Like any other fad diet, there are pros and cons. The Keto Diet typically requires consuming less than five percent of your entire energy intake from carbohydrate sources.
Our main sources of carbohydrates are fruits, veggies and grains, which should take up about 65 percent of your energy source.
According to Sanford Health Dietitian Rachel Iverson, people on the Keto Diet are missing out on their Vitamin C, Vitamin A, folate and fiber that our bodies usually depend on. This is especially detrimental to our GI systems that depend on these nutrients.
Even after a day of a low fiber diet, the bacteria in your gut switches its main food source to the mucosal lining of your intestine over plant matter you ingest, which research has shown is not the best thing for you.
Iverson says, “This study is a meta-analysis– meaning it looked at tons of other studies and had specific inclusion criteria.

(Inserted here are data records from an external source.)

(** What the code below needs of rounding: it is monotone, it keeps the
    integers up to [2^53], and it commutes with doubling, away from
    underflow and overflow.  Rounding to the nearest [float64] has these
    properties, and so has the identity. *)
Definition rounding (f : Q -> Q) : Prop :=
  (forall x y, x <= y -> f x <= f y)%Q /\
  (forall z, Z.abs z <= 2 ^ 53 -> (f (inject_Z z) == inject_Z z)%Q) /\
  (forall x, ((1 # 1024) <= x)%Q -> (x <= inject_Z (2 ^ 60))%Q ->
             (f (2 * x) == 2 * f x)%Q).

(** [math.Pow(1, y)] is [1] for every [y]. *)
Definition IEEE_like (F : Float64) : Prop :=
  rounding (fl F) /\ rounding (fl_fused F) /\
  (forall attempt, (math_Pow F 1 attempt == 1)%Q).

(** [randomFloat64] and [calculateDelay], operation by operation. *)
Definition randomFloat64_fl (F : Float64) (unixNano : Z) : Q :=
  fl F (fl F (inject_Z (Z.rem unixNano 1000)) / 1000)%Q.

Definition calculateDelay_fl (F : Float64) (overflow : Q -> Z)
    (attempt : Z) (baseDelay : Z) (backoff : Q) (unixNano : Z) : Z :=
  let base := fl F (inject_Z baseDelay) in
  let delay := fl F (base * math_Pow F backoff attempt)%Q in
  let jitter :=
    fl_fused F
      (fl F (delay * (1 # 4)) *
       fl F (fl F (2 * randomFloat64_fl F unixNano) - 1))%Q in
  let delay := fl F (delay + jitter)%Q in
  let delay := if Qltb delay base then base else delay in
  time_Duration overflow delay.

(** The arithmetic without rounding, which [calculateDelay] above takes. *)
Definition exactArithmetic : Float64 :=
  {| fl := fun x => x; fl_fused := fun x => x; math_Pow := Qpower |}.

End Retry.

(** ** Go's [strings] and [path/filepath] functions that the code calls *)

Module GoStrings.

(** [s[i:]] and [s[:i]] *)
Definition slice_from (s : string) (i : nat) : string :=
  substring i (String.length s - i) s.

Definition slice_to (s : string) (i : nat) : string := substring 0 i s.

Definition HasPrefix (s prefix : string) : bool := String.prefix prefix s.

Definition HasSuffix (s suffix : string) : bool :=
  (String.length suffix <=? String.length s)%nat &&
  String.eqb (slice_from s (String.length s - String.length suffix)) suffix.

Definition TrimSuffix (s suffix : string) : string :=
  if HasSuffix s suffix
  then slice_to s (String.length s - String.length suffix)
  else s.

Fixpoint Contains (s substr : string) : bool :=
  String.prefix substr s ||
  match s with
  | EmptyString => false
  | String _ s' => Contains s' substr
  end.

(** Upper case of the ASCII letters; the other bytes are kept. *)
Definition upper (c : ascii) : ascii :=
  let n := nat_of_ascii c in
  if ((97 <=? n) && (n <=? 122))%nat then ascii_of_nat (n - 32) else c.

Fixpoint ToUpper (s : string) : string :=
  match s with
  | EmptyString => EmptyString
  | String c s' => String (upper c) (ToUpper s')
  end.

(** [filepath.Ext]: the suffix that starts at the last dot of the last
    element of the path (elements are separated by [/]), or the empty
    string.  [ext_scan] reads the path from its first byte and keeps the
    candidate found so far. *)
Fixpoint ext_scan (s : string) (found : string) : string :=
  match s with
  | EmptyString => found
  | String c s' =>
      if Ascii.eqb c "/" then ext_scan s' EmptyString
      else if Ascii.eqb c "." then ext_scan s' s
      else ext_scan s' found
  end.

Definition Ext (path : string) : string := ext_scan path EmptyString.

End GoStrings.

(** ** Values of type [interface{}] *)

#[warnings="-register-all"]
Inductive Value : Type :=
| VString (s : string)
| VInt (n : Z)
| VFloat (q : Q)
| VMap (m : gmap string Value).

(** ** config *)

Module Config.

(** [config.RustFSConfig] *)
Record RustFSConfig := {
  BaseURL : string;
  AccessKey : string;
  SecretKey : string;
  Region : string;
  BucketName : string;
  Timeout : Z;
  RetryCount : Z;
  MaxFileSize : Z;
  AllowedTypes : list string;
  ScanForMalware : bool;
  EnableAudit : bool;
  AuditService : string;
  AuditMetadata : option (gmap string Value);
  EnableEncryption : bool;
  EncryptionKey : string;
  AllowedOrigins : list string;
  ConcurrentUploads : Z;
  ChunkSize : Z;
  CompressionLevel : Z;
  CacheEnabled : bool;
  CacheTTL : Z
}.

(** [RustFSConfig.Validate] *)
Definition Validate (c : RustFSConfig) : option error :=
  if String.eqb (BaseURL c) "" then
    Some (errorString "RUSTFS_BASE_URL is required")
  else if String.eqb (AccessKey c) "" then
    Some (errorString "RUSTFS_ACCESS_KEY is required")
  else if String.eqb (SecretKey c) "" then
    Some (errorString "RUSTFS_SECRET_KEY is required")
  else if String.eqb (BucketName c) "" then
    Some (errorString "RUSTFS_BUCKET_NAME is required")
  else if MaxFileSize c <=? 0 then
    Some (errorString "RUSTFS_MAX_FILE_SIZE must be positive")
  else if Timeout c <=? 0 then
    Some (errorString "RUSTFS_TIMEOUT must be positive")
  else if RetryCount c <? 0 then
    Some (errorString "RUSTFS_RETRY_COUNT cannot be negative")
  else if EnableEncryption c && String.eqb (EncryptionKey c) "" then
    Some (errorString
            "RUSTFS_ENCRYPTION_KEY is required when encryption is enabled")
  else if ConcurrentUploads c <=? 0 then
    Some (errorString "RUSTFS_CONCURRENT_UPLOADS must be positive")
  else if ChunkSize c <=? 0 then
    Some (errorString "RUSTFS_CHUNK_SIZE must be positive")
  else if (CompressionLevel c <? 0) || (9 <? CompressionLevel c) then
    Some (errorString "RUSTFS_COMPRESSION_LEVEL must be between 0 and 9")
  else None.

(** [matchContentType] *)
Definition matchContentType (pattern contentType : string) : bool :=
  if String.eqb pattern contentType then true
  else if GoStrings.HasSuffix pattern "/*" then
    let prefix := GoStrings.TrimSuffix pattern "/*" in
    GoStrings.HasPrefix contentType (prefix +:+ "/")
  else false.

(** [RustFSConfig.IsAllowedType]: the [range] loop over
    [c.AllowedTypes]. *)
Fixpoint anyAllowed (allowedTypes : list string) (contentType : string)
  : bool :=
  match allowedTypes with
  | [] => false
  | allowedType :: rest =>
      if matchContentType allowedType contentType then true
      else anyAllowed rest contentType
  end.

Definition IsAllowedType (c : RustFSConfig) (contentType : string) : bool :=
  anyAllowed (AllowedTypes c) contentType.

(** What the specification calls a match of a content type against an
    allowed pattern: the same string, or a pattern [type/*] and a content
    type that starts with [type/]. *)
Definition matches_pattern (pattern contentType : string) : Prop :=
  pattern = contentType \/
  exists type rest,
    pattern = type +:+ "/*" /\ contentType = type +:+ "/" +:+ rest.

(** The configuration [LoadConfig] builds when no environment variable is
    set, but for the two keys, which have no default. *)
Definition exampleConfig : RustFSConfig :=
  {| BaseURL := "http://localhost:8080";
     AccessKey := "access";
     SecretKey := "secret";
     Region := "us-east-1";
     BucketName := "default";
     Timeout := 30 * 1000000000;
     RetryCount := 3;
     MaxFileSize := 100 * 1024 * 1024;
     AllowedTypes := ["image/*"];
     ScanForMalware := false;
     EnableAudit := true;
     AuditService := "rustfs-client";
     AuditMetadata := Some {[ "version" := VString "1.0.0" ]};
     EnableEncryption := false;
     EncryptionKey := "";
     AllowedOrigins := ["*"];
     ConcurrentUploads := 5;
     ChunkSize := 1024 * 1024;
     CompressionLevel := 6;
     CacheEnabled := true;
     CacheTTL := 3600 * 1000000000 |}.
(** ** The text serializer writes the rows of the output matrix, one line
    each. *)
Lemma WriteArraysToASCIIFile_valid (os : ofstream) (w : World) :
  WriteArraysToASCIIFile os (map Some arrays) (Z.of_nat (List.length arrays))
    (map (fun a => to_uint (NumberOfComponents a)) arrays) w
  = (Returns (stream_write os (text_of_matrix (precision os) (OutputMatrix arrays m))),
     cout_append endl (cout_append "Write to binary file." w)).
Proof.
  pose proof valid_count as HN. pose proof valid_rows as Hm.
  unfold INT_MAX in HN. unfold VTK_ID_MAX in Hm.
  set (d := mkArray EmptyString 0 0 (fun _ _ => 0)).
  unfold WriteArraysToASCIIFile.
  rewrite !bind_cout_put.
  rewrite (bind_returns _ _ _ _ _ (load_array d 0 _ ltac:(lia))).
  cbn [deref]. rewrite bind_ret_l. cbv zeta.
  destruct (valid_nth d 0 ltac:(lia)) as [_ Hm0]. rewrite Hm0.
  rewrite to_ullong_small by lia.
  unfold for_upto at 1.
  rewrite (for_loop_writes (precision os)
             (fun r => line_text (precision os) (row_values arrays r)
                       ++ (if r <? m - 1 then [LF] else [])) _ m).
  - rewrite concat_pieces_join by lia. unfold text_of_matrix, OutputMatrix.
    now rewrite map_map.
  - intros r os' w' Hr HP.
    rewrite (bind_returns _ _ _ _ _ (text_row r os' w' Hr)).
    rewrite to_ullong_small by lia. rewrite HP.
    destruct (r <? m - 1); cbn [ret]; unfold put_endl, put_string.
    + rewrite stream_write_app. reflexivity.
    + now rewrite app_nil_r.
  - lia.
  - lia.
  - reflexivity.
Qed.

Variable host : endianness.

Lemma binary_components (d : vtkDataArray) (r i : Z) (os : ofstream) (w : World) :
  0 <= r < m -> 0 <= i < Z.of_nat (List.length arrays) ->
  let a := nth (Z.to_nat i) arrays d in
  for_upto (NumberOfComponents a)
    (fun ComponentIterator OutputFile =>
       p <- load (map Some arrays) i ;;
       a <- deref p ;;
       Value <- GetComponent a r ComponentIterator ;;
       ret (write_double host OutputFile Value)) os w
  = (Returns (stream_write os (flat_map (object_bytes host) (tuple_values a r))), w).
Proof.
  intros Hr Hi a.
  destruct (valid_nth d i Hi) as [(Hc & _) Hm]. fold a in Hc, Hm.
  unfold for_upto.
  rewrite (for_loop_writes (precision os)
             (fun c => object_bytes host (Component a r c)) _ (NumberOfComponents a)).
  - unfold tuple_values. now rewrite flat_map_concat_map, map_map.
  - intros c os' w' Hc' HP.
    rewrite (bind_returns _ _ _ _ _ (load_array d i w' Hi)).
    cbn [deref]. rewrite bind_ret_l.
    rewrite (bind_returns _ _ _ _ _ (GetComponent_returns a r c w' ltac:(lia) ltac:(lia))).
    reflexivity.
  - lia.
  - lia.
  - reflexivity.
Qed.

Lemma binary_row (r : Z) (os : ofstream) (w : World) :
  0 <= r < m ->
  for_upto (Z.of_nat (List.length arrays))
    (fun ArrayIterator OutputFile =>
       n <- load (map (fun a => to_uint (NumberOfComponents a)) arrays) ArrayIterator ;;
       for_upto n
         (fun ComponentIterator OutputFile =>
            p <- load (map Some arrays) ArrayIterator ;;
            a <- deref p ;;
            Value <- GetComponent a r ComponentIterator ;;
            ret (write_double host OutputFile Value)) OutputFile) os w
  = (Returns (stream_write os (flat_map (object_bytes host) (row_values arrays r))), w).
Proof.
  intros Hr.
  set (d := mkArray EmptyString 0 0 (fun _ _ => 0)).
  unfold for_upto at 1.
  rewrite (for_loop_writes (precision os)
             (fun i => flat_map (object_bytes host)
                         (tuple_values (nth (Z.to_nat i) arrays d) r))
             _ (Z.of_nat (List.length arrays))).
  - rewrite Nat2Z.id.
    rewrite (map_nth_Zseq0 (fun a => flat_map (object_bytes host) (tuple_values a r)) d arrays).
    unfold row_values. now rewrite concat_map_flat_map.
  - intros i os' w' Hi HP.
    rewrite (bind_returns _ _ _ _ _ (load_count d i w' Hi)).
    apply binary_components; assumption.
  - lia.
  - lia.
  - reflexivity.
Qed.
(** * Lane-marker detection and centerline interpolation (detect.py)

    A shallow embedding of [get_lane_marker_mask] and [find_center_points]
    of src/detect.py, and of the earlier [getLaneMarkerMask] of
    src/laneDetect.py.  OpenCV primitives the code calls ([cv2.moments],
    [cv2.contourArea], [cv2.rectangle], [cv2.inRange], [cv2.drawContours])
    are modelled by their integer behaviour on integer point arrays. *)

From Stdlib Require Import ZArith List Lia Sorting.Permutation Sorting.Sorted.
From stdpp Require Import base list.
Import ListNotations.
Open Scope Z_scope.

(** ** Points and contours *)

(** A contour point; [cv2.findContours] yields arrays of shape (n,1,2), and
    [.tolist()] turns each point into [[x, y]], so [val[0][0]] is [x]. *)
Definition point : Type := Z * Z.
Definition contour : Type := list point.

Definition LEN_CENTROID_SLICE : nat := 10.

(** ** Moments of a contour (OpenCV [contourMoments])

    The raw sums [a00], [a10], [a01] of Green's formula over the closed
    polygon, the edge into point [i] starting at the last point.  OpenCV
    sets [m00 = a00/2], [m10 = a10/6], [m01 = a01/6] (signs flipped together
    when [a00 < 0]) and leaves every moment 0 when [a00] is 0. *)
Record moments : Type := Moments { a00 : Z; a10 : Z; a01 : Z }.

Fixpoint moment_sums (prev : point) (pts : contour) (m : moments) : moments :=
  match pts with
  | [] => m
  | (xi, yi) :: rest =>
      let '(xi_1, yi_1) := prev in
      let dxy := xi_1 * yi - xi * yi_1 in
      moment_sums (xi, yi) rest
        (Moments (a00 m + dxy) (a10 m + dxy * (xi_1 + xi))
                 (a01 m + dxy * (yi_1 + yi)))
  end.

They took those studies from a lot of places and a masked them all to show overall— what is the research saying and in this case the research is saying the KETO Diet is bad for your GI health.”
Long term effects can cause poor digestion, fat malabsorption, chronic diarrhea, higher risk for Crohn’s disease, and IBS. Iverson says she would not recommend the Keto Diet to any of her patients unless they were dealing with epilepsy.